= Assignment =
Only the lines from the start of the entries up to and including the line with "st <| d_hw ::= (fun" should be written out, exactly as they stand.

= Study material =
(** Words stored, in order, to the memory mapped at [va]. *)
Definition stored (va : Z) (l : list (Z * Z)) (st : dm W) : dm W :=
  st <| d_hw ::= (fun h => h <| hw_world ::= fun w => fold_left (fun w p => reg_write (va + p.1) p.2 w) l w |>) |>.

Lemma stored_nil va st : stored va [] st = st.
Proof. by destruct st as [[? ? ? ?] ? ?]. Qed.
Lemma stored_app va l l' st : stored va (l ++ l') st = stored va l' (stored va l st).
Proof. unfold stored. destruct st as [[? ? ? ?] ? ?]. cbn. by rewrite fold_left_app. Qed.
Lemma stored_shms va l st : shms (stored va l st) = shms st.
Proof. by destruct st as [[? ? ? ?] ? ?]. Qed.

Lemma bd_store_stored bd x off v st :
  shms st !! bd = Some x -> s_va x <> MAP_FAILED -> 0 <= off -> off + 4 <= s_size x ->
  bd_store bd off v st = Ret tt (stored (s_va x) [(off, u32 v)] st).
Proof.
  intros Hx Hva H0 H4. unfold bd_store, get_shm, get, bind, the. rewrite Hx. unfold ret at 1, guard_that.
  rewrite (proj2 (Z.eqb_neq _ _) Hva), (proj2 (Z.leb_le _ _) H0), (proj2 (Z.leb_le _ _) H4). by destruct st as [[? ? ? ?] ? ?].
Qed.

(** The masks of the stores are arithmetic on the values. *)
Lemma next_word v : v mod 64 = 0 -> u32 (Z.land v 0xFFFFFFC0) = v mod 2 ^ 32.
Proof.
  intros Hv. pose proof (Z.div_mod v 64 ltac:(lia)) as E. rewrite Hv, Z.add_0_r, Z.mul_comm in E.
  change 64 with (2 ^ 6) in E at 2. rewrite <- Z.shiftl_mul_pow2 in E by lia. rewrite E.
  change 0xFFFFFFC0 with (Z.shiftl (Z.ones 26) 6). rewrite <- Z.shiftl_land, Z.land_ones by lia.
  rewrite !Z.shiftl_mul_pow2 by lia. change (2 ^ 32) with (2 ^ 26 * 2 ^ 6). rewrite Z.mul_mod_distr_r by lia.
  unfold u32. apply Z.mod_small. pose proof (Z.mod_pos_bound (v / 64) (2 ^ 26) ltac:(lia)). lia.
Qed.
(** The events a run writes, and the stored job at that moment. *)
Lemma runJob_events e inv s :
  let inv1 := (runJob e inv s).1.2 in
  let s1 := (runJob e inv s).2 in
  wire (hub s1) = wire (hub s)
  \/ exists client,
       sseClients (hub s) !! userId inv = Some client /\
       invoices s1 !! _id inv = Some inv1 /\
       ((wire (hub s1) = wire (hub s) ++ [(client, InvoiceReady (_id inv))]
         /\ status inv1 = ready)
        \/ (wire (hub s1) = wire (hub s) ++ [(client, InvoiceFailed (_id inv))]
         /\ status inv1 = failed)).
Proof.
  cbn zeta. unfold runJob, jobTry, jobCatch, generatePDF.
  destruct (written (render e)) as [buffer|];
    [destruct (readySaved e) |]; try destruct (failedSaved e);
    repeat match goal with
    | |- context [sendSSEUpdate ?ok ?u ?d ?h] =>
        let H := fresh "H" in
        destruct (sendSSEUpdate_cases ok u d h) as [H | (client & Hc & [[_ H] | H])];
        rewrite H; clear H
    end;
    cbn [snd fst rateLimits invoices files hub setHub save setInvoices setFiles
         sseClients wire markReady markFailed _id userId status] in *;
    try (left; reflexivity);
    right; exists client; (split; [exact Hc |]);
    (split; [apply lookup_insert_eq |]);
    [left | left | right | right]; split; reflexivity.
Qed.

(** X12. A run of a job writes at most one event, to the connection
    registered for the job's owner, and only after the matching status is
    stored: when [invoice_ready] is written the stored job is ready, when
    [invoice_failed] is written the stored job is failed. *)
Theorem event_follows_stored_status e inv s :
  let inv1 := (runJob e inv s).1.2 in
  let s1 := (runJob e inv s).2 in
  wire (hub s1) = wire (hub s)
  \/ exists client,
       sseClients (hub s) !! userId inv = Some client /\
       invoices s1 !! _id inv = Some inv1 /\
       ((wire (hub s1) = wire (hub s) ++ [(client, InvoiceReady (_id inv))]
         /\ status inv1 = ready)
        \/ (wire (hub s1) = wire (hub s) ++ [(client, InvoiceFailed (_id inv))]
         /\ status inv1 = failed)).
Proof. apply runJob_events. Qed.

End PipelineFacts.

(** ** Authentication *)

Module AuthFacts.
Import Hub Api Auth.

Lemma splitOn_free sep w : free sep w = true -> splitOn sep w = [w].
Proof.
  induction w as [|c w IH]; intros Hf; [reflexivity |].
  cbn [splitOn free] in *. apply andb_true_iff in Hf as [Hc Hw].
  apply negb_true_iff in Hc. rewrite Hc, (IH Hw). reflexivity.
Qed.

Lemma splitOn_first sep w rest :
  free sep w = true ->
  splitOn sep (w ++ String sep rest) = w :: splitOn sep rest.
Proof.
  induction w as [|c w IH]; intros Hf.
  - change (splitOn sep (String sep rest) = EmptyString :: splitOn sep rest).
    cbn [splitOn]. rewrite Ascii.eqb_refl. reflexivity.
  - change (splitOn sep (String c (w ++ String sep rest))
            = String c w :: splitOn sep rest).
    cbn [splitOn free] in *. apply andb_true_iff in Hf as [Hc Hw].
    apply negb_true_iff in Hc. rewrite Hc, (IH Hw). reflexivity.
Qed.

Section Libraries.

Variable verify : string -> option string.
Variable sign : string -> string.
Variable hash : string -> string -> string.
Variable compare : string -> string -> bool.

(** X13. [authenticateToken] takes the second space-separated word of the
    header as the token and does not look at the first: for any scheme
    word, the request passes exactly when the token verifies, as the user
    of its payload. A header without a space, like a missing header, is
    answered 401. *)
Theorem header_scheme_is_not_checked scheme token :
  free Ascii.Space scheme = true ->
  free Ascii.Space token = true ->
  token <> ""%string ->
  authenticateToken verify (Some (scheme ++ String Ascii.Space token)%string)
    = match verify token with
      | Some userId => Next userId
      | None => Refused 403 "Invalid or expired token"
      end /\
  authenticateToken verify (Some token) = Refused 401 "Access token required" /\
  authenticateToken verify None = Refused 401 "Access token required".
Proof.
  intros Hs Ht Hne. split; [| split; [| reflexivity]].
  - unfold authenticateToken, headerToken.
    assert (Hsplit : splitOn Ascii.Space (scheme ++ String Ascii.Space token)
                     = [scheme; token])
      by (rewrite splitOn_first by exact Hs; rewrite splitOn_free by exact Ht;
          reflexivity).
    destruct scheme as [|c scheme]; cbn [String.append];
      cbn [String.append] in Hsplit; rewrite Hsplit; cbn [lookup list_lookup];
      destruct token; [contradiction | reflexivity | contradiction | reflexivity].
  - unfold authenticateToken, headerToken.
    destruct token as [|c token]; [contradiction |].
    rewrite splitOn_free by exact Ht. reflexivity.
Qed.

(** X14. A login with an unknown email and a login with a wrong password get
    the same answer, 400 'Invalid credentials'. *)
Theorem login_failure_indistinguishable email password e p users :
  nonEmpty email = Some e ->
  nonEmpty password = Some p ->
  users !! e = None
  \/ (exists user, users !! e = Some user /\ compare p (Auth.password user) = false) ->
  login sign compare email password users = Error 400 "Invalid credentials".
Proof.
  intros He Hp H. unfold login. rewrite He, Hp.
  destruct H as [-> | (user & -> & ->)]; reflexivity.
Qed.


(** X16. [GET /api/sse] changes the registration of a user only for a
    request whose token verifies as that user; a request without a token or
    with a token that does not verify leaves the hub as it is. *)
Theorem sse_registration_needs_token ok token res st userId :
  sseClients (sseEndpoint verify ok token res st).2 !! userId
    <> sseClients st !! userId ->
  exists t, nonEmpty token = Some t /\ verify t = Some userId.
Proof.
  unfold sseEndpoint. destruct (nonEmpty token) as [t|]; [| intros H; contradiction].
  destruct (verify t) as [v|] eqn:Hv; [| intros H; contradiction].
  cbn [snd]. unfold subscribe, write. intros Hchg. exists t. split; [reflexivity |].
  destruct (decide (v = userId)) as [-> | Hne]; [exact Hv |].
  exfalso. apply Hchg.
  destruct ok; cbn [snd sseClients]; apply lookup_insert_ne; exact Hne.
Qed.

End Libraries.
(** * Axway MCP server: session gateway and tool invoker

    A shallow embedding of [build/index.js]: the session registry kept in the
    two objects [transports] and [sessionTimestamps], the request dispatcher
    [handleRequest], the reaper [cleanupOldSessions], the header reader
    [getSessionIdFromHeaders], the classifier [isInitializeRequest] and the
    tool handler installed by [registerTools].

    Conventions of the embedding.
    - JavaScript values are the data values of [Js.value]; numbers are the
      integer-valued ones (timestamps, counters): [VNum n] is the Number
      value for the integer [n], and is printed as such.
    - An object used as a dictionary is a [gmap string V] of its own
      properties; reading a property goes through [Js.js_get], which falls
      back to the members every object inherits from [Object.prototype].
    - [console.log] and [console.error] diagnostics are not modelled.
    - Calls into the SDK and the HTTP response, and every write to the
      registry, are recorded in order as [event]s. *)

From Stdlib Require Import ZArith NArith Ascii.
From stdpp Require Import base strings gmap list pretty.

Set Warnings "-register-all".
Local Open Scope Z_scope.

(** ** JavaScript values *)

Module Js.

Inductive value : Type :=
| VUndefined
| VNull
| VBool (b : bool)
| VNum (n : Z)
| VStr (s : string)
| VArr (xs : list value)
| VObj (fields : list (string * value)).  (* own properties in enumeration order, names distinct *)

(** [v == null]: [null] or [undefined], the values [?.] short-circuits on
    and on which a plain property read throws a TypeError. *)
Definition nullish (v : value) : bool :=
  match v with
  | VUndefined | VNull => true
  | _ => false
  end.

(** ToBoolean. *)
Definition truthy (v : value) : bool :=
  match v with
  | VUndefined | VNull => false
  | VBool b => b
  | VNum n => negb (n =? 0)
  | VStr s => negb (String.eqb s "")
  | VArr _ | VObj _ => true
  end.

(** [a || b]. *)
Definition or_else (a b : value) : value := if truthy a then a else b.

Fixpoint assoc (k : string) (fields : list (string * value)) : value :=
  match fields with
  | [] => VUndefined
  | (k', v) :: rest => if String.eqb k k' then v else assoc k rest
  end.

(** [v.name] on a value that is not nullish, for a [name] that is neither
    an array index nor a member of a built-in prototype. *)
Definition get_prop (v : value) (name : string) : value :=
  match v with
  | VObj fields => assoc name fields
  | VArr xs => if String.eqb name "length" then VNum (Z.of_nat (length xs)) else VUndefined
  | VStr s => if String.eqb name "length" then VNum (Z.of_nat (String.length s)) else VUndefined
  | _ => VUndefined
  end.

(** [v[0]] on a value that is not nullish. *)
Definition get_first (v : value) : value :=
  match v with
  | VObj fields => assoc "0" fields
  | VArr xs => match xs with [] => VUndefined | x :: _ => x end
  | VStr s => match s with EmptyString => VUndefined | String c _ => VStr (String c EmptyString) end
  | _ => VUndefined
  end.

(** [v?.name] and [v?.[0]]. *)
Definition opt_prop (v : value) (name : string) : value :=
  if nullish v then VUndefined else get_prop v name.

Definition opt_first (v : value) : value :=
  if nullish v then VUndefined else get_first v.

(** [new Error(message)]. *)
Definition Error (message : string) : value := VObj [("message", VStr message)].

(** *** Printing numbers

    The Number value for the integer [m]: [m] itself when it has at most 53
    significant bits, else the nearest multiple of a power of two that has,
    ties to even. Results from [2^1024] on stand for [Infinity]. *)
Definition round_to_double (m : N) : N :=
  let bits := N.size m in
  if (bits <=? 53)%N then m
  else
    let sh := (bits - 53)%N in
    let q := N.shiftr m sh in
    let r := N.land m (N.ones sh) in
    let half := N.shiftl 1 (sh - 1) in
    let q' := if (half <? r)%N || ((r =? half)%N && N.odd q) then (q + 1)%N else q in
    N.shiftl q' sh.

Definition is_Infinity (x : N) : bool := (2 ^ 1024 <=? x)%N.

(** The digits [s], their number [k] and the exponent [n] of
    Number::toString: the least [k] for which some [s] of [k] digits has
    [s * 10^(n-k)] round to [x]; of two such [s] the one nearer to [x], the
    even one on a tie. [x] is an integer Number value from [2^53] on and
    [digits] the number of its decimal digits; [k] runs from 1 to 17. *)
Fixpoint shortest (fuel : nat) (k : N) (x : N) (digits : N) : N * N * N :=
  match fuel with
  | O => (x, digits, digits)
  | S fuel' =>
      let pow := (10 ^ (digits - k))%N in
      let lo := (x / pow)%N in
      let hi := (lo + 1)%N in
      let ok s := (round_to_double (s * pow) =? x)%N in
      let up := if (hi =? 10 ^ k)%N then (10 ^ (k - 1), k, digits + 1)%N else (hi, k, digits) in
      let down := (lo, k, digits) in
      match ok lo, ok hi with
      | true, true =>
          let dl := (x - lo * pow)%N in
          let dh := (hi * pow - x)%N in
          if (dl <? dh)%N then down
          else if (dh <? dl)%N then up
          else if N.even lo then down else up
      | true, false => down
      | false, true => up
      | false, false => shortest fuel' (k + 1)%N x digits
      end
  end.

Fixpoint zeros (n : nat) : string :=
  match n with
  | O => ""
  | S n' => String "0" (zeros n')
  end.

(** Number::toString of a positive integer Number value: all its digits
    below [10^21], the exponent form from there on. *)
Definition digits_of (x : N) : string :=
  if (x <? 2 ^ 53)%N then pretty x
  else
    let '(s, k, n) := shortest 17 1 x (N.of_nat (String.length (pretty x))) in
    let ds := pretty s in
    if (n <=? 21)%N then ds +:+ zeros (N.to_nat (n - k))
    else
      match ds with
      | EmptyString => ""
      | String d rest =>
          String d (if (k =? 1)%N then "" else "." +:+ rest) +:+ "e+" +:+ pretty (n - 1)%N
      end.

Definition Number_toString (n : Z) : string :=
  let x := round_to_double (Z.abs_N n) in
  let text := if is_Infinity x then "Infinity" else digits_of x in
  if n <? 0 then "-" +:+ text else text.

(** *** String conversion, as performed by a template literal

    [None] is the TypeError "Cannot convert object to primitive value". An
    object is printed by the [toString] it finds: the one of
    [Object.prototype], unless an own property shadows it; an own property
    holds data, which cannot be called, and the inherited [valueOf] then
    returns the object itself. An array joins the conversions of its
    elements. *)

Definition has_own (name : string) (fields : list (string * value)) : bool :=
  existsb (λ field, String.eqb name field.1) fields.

= Output of the task =
(** Words stored, in order, to the memory mapped at [va]. *)
Definition stored (va : Z) (l : list (Z * Z)) (st : dm W) : dm W :=
  st <| d_hw ::= (fun h => h <| hw_world ::= fun w => fold_left (fun w p => reg_write (va + p.1) p.2 w) l w |>) |>.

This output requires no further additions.